The bank currently operates 51 branches, 10 Islamic banking windows, 18 agents, and 18 own ATM booths strategically located across the country, with free access to 12,000 ATM booths nationwide.

In February 2020, Meghna Bank obtained permission to operate an Islamic Banking Unit, and in October 2020, it established an Off-shore Banking Unit (OBU) for foreign currency services. The bank also has subsidiary investments in Meghna Bank Securities Limited.

== Founder ==
H. N. Ashequr Rahman is a prominent figure in Bangladeshi business, politics, and academia. Born on December 11, 1941, he pursued his academic journey at Rajshahi University. Later in 1972, he played a vital role as the Administrator of Dhaka Municipality. Beyond his career, Mr. Rahman is a successful businessman, co-founded East West University and is the founder and chairman of Meghna Bank Limited Mr. Rahman has had a noteworthy political career, serving in multiple parliamentary sessions, including as state minister for environment and forests, and as treasurer of the Awami League since 1993.

== Leadership ==

| Name | Role |
|---|---|
| H.N. Ashequr Rahman | Chairman of the Board of Directors |
| Imrana Zaman Chowdhury | Vice Chairperson of the Board of Directors |
| Tanveer Ahmed | Director |
| Mohammed Mamun Salam | Director & Chairman, Executive Committee |
| Nuran Fatema | Director |
| Lion Jahangir Alam Manik | Director |
| Uzma Chowdhury | Director |
| Ishmam Raidah Rahman | Director |
| Rehana Ashequr Rahman | Director & Chairperson, Risk Management Committee |
| S M Rezaur Rahman | Director & Chairman, Audit Committee |
| Tarana Ahmed | Director |
| Dr. Zahara Rasul | Director |
| Md. Mahamudul Alam | Director |
| Aresha Manami Shafiq | Director |
| Javed Kaiser Ally | Director |
| Abu Haydar Chowdhury | Director |
| Dr. Syed Ferhat Anwar | Independent Director |
| Md. Ahsan Ullah | Independent Director |
| Kazi Ahsan Khalil | MD & CEO |

Kazi Ahsan Khalil was appointed managing director and chief executive officer of Meghna Bank PLC in April 2024.

== Products ==
The bank provides a wide range of services catering to different industries, such as RMG and textiles, food and agrobusiness, infrastructure and energy, technology financing, and more. Deposits, loans, and credit card services for different consumer segments are classified according to different needs and preferences.

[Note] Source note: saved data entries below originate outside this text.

Lemma demo_of_run (p : Pattern) (w : World) :
  exists chunks w',
    world_of (demo_of p w) = Some w' /\
    cout w' = (chunks ++ cout w)%list /\
    cin w' = cin w /\ cerr w' = cerr w /\ invoked w' = invoked w /\
    (demo_of p w = Ok tt w' /\ (in_sources p = true \/ snd (absentDemo p) = None) \/
     exists e, demo_of p w = Throw e w' /\
               in_sources p = false /\ snd (absentDemo p) = Some e) /\
    (in_sources p = true -> occurs_in (patternName p) (text_of chunks)) /\
    (in_sources p = false -> text_of chunks = join (fst (absentDemo p))).
Proof.
  assert (Habsent : in_sources p = false -> demo_of p = demoAbsent p)
    by (destruct p; (discriminate || reflexivity)).
  destruct (in_sources p) eqn:Hsrc.
  - destruct p; try discriminate; cbn [demo_of patternName].
    + destruct (demoBuilder_run w) as (chunks & E & Hname).
      exists chunks, (with_cout (chunks ++ cout w) w). rewrite E.
      destruct w; cbn. repeat split; auto; discriminate.
    + destruct (demoFactory_run w) as (chunks & E & Hname).
      exists chunks, (with_cout (chunks ++ cout w) w). rewrite E.
      destruct w; cbn. repeat split; auto; discriminate.
    + destruct (demoSingleton_run w)
        as (chunks & w' & E & Hout & Hin & Herr & Hinv & _ & Hname).
      exists chunks, w'. rewrite E. cbn. repeat split; auto; discriminate.
  - rewrite (Habsent eq_refl).
    destruct (demoAbsent_run p w) as (w' & Hw & -> & Hok & Hthrow).
    exists (rev (fst (absentDemo p))), (with_cout (rev (fst (absentDemo p)) ++ cout w) w).
    split; [exact Hw|]. destruct w; cbn.
    repeat split; auto; try discriminate; [|intros _; apply text_of_rev].
    destruct (snd (absentDemo p)) as [e|] eqn:He.
    + right. exists e. auto.
    + left. auto.
Qed.

Lemma pattern_at_range (choice : Z) (p : Pattern) :
  pattern_at choice = Some p -> (1 <= choice <= 15)%Z.
Proof.
  unfold pattern_at. destruct (Z.leb_spec 1 choice) as [H|H]; [|discriminate].
  intros E. assert (Hlt : Z.to_nat (choice - 1) < length patterns)
    by (apply nth_error_Some; congruence).
  cbn in Hlt. lia.
Qed.

Lemma choice_cases (choice : Z) :
  (1 <= choice <= 15)%Z ->
  (choice = 1 \/ choice = 2 \/ choice = 3 \/ choice = 4 \/ choice = 5 \/
   choice = 6 \/ choice = 7 \/ choice = 8 \/ choice = 9 \/ choice = 10 \/
   choice = 11 \/ choice = 12 \/ choice = 13 \/ choice = 14 \/ choice = 15)%Z.
Proof. lia. Qed.

Lemma pattern_at_total (choice : Z) :
  (1 <= choice <= 15)%Z -> exists p, pattern_at choice = Some p.
Proof.
  intros H.
  pose proof (choice_cases _ H) as Hc.
  repeat (destruct Hc as [->|Hc]; [eexists; reflexivity|]).
  subst. eexists. reflexivity.
Qed.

Distribution Network: 51 Branches, 24/7 Internet Banking, and access to more than 12,000 ATM booths.

== Expansion ==
With 51 branches spread across Bangladesh, including key locations in Dhaka, Meghna Bank is also currently expanding its branches/, sub-branches/, gent banking outlets/Mobile Financial Service Meghna Pay's cash-in, cash and out points.